------ Data section ------

Lemma keys_upto_fresh n k : Z.of_nat n < k -> keys_upto n !! k = None.
Proof.
  induction n as [|n IH]; intros Hk; [done|]. cbn [keys_upto]. rewrite lookup_insert_ne by lia. apply IH. lia.
Qed.

Lemma keys_upto_size n : base.size (keys_upto n) = n.
Proof.
  induction n as [|n IH]; [done|]. cbn [keys_upto]. rewrite map_size_insert_None; [by rewrite IH|].
  apply keys_upto_fresh. lia.
Qed.

Lemma keys_upto_reached n : Z.of_nat n <= MapSize - 2 -> exists m, map_ok m (keys_upto n).
Proof.
  induction n as [|n IH]; intros Hn; [eauto using zero_map_ok|]. destruct IH as [m Hm]; [lia|].
  pose proof (map_bucket_new m (keys_upto n) (Z.of_nat (S n)) Hm) as H.
  rewrite (mo_size _ _ Hm), keys_upto_size in H. unfold MapSize in *.
  rewrite (proj2 (Z.ltb_lt _ _)) in H by lia.
  destruct H as (b & m' & _ & Hm' & _); [lia|apply keys_upto_fresh; lia|by exists m'].
Qed.

Lemma CBTF_SetTLS_witness :
  exists st', CBTF_SetTLS (mkOracle true 0) 7 5 4096 (mkTls true zero_map ∅) = Ok st' /\
    tls_rel st' 7 (<[5 := 4096]> ∅) /\ tls_rel st' 8 ∅.
Proof.
  destruct (CBTF_SetTLS_refines (mkOracle true 0) (mkTls true zero_map ∅) 7 5 4096 ∅) as (st' & H & Hr & Ho);
    [done..|by right; vm_compute|].
  exists st'. split_and!; [exact H|exact Hr|by apply Ho].
Defined.

Lemma CBTF_GetTLS_witness :
  exists st', CBTF_GetTLS (mkOracle true 0) 7 5 (mkTls true zero_map ∅) = Ok (0, st') /\
    tls_rel st' 7 (<[5 := 0]> ∅).
Proof.
  destruct (CBTF_GetTLS_refines (mkOracle true 0) (mkTls true zero_map ∅) 7 5 ∅) as (st' & H & Hr & _);
    [done..|by right; vm_compute|].
  exists st'. split; [exact H|exact Hr].
Defined.

(** A thread that has used the keys 1..30 asks for key 31. *)
Lemma TLS_31st_key_witness :
  exists st, tls_rel st 7 (keys_upto 30) /\ CBTF_SetTLS (mkOracle true 0) 7 31 4096 st = Aborted.
Proof.
  destruct (keys_upto_reached 30) as [m Hm]; [by vm_compute|].
  exists (mkTls true zero_map {[7 := m]}).
  assert (Hr : tls_rel (mkTls true zero_map {[7 := m]}) 7 (keys_upto 30)).
  { by apply (store_map_rel (mkTls true zero_map ∅)). }
  split; [exact Hr|].
  apply (TLS_31st_key_aborts (mkOracle true 0) _ 7 31 4096 (keys_upto 30)); [done|exact Hr|done| |].
  - by apply keys_upto_fresh.
  - by rewrite keys_upto_size.
Defined.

------

▸ What you have to do: Your answer should consist of every record, restated exactly.

▸ Output for this exercise:
Lemma keys_upto_fresh n k : Z.of_nat n < k -> keys_upto n !! k = None.
Proof.
  induction n as [|n IH]; intros Hk; [done|]. cbn [keys_upto]. rewrite lookup_insert_ne by lia. apply IH. lia.
Qed.

Lemma keys_upto_size n : base.size (keys_upto n) = n.
Proof.
  induction n as [|n IH]; [done|]. cbn [keys_upto]. rewrite map_size_insert_None; [by rewrite IH|].
  apply keys_upto_fresh. lia.
Qed.

Lemma keys_upto_reached n : Z.of_nat n <= MapSize - 2 -> exists m, map_ok m (keys_upto n).
Proof.
  induction n as [|n IH]; intros Hn; [eauto using zero_map_ok|]. destruct IH as [m Hm]; [lia|].
  pose proof (map_bucket_new m (keys_upto n) (Z.of_nat (S n)) Hm) as H.
  rewrite (mo_size _ _ Hm), keys_upto_size in H. unfold MapSize in *.
  rewrite (proj2 (Z.ltb_lt _ _)) in H by lia.
  destruct H as (b & m' & _ & Hm' & _); [lia|apply keys_upto_fresh; lia|by exists m'].
Qed.

Lemma CBTF_SetTLS_witness :
  exists st', CBTF_SetTLS (mkOracle true 0) 7 5 4096 (mkTls true zero_map ∅) = Ok st' /\
    tls_rel st' 7 (<[5 := 4096]> ∅) /\ tls_rel st' 8 ∅.
Proof.
  destruct (CBTF_SetTLS_refines (mkOracle true 0) (mkTls true zero_map ∅) 7 5 4096 ∅) as (st' & H & Hr & Ho);
    [done..|by right; vm_compute|].
  exists st'. split_and!; [exact H|exact Hr|by apply Ho].
Defined.

Lemma CBTF_GetTLS_witness :
  exists st', CBTF_GetTLS (mkOracle true 0) 7 5 (mkTls true zero_map ∅) = Ok (0, st') /\
    tls_rel st' 7 (<[5 := 0]> ∅).
Proof.
  destruct (CBTF_GetTLS_refines (mkOracle true 0) (mkTls true zero_map ∅) 7 5 ∅) as (st' & H & Hr & _);
    [done..|by right; vm_compute|].
  exists st'. split; [exact H|exact Hr].
Defined.

(** A thread that has used the keys 1..30 asks for key 31. *)
Lemma TLS_31st_key_witness :
  exists st, tls_rel st 7 (keys_upto 30) /\ CBTF_SetTLS (mkOracle true 0) 7 31 4096 st = Aborted.
Proof.
  destruct (keys_upto_reached 30) as [m Hm]; [by vm_compute|].
  exists (mkTls true zero_map {[7 := m]}).
  assert (Hr : tls_rel (mkTls true zero_map {[7 := m]}) 7 (keys_upto 30)).
  { by apply (store_map_rel (mkTls true zero_map ∅)). }
  split; [exact Hr|].
  apply (TLS_31st_key_aborts (mkOracle true 0) _ 7 31 4096 (keys_upto 30)); [done|exact Hr|done| |].
  - by apply keys_upto_fresh.
  - by rewrite keys_upto_size.
Defined.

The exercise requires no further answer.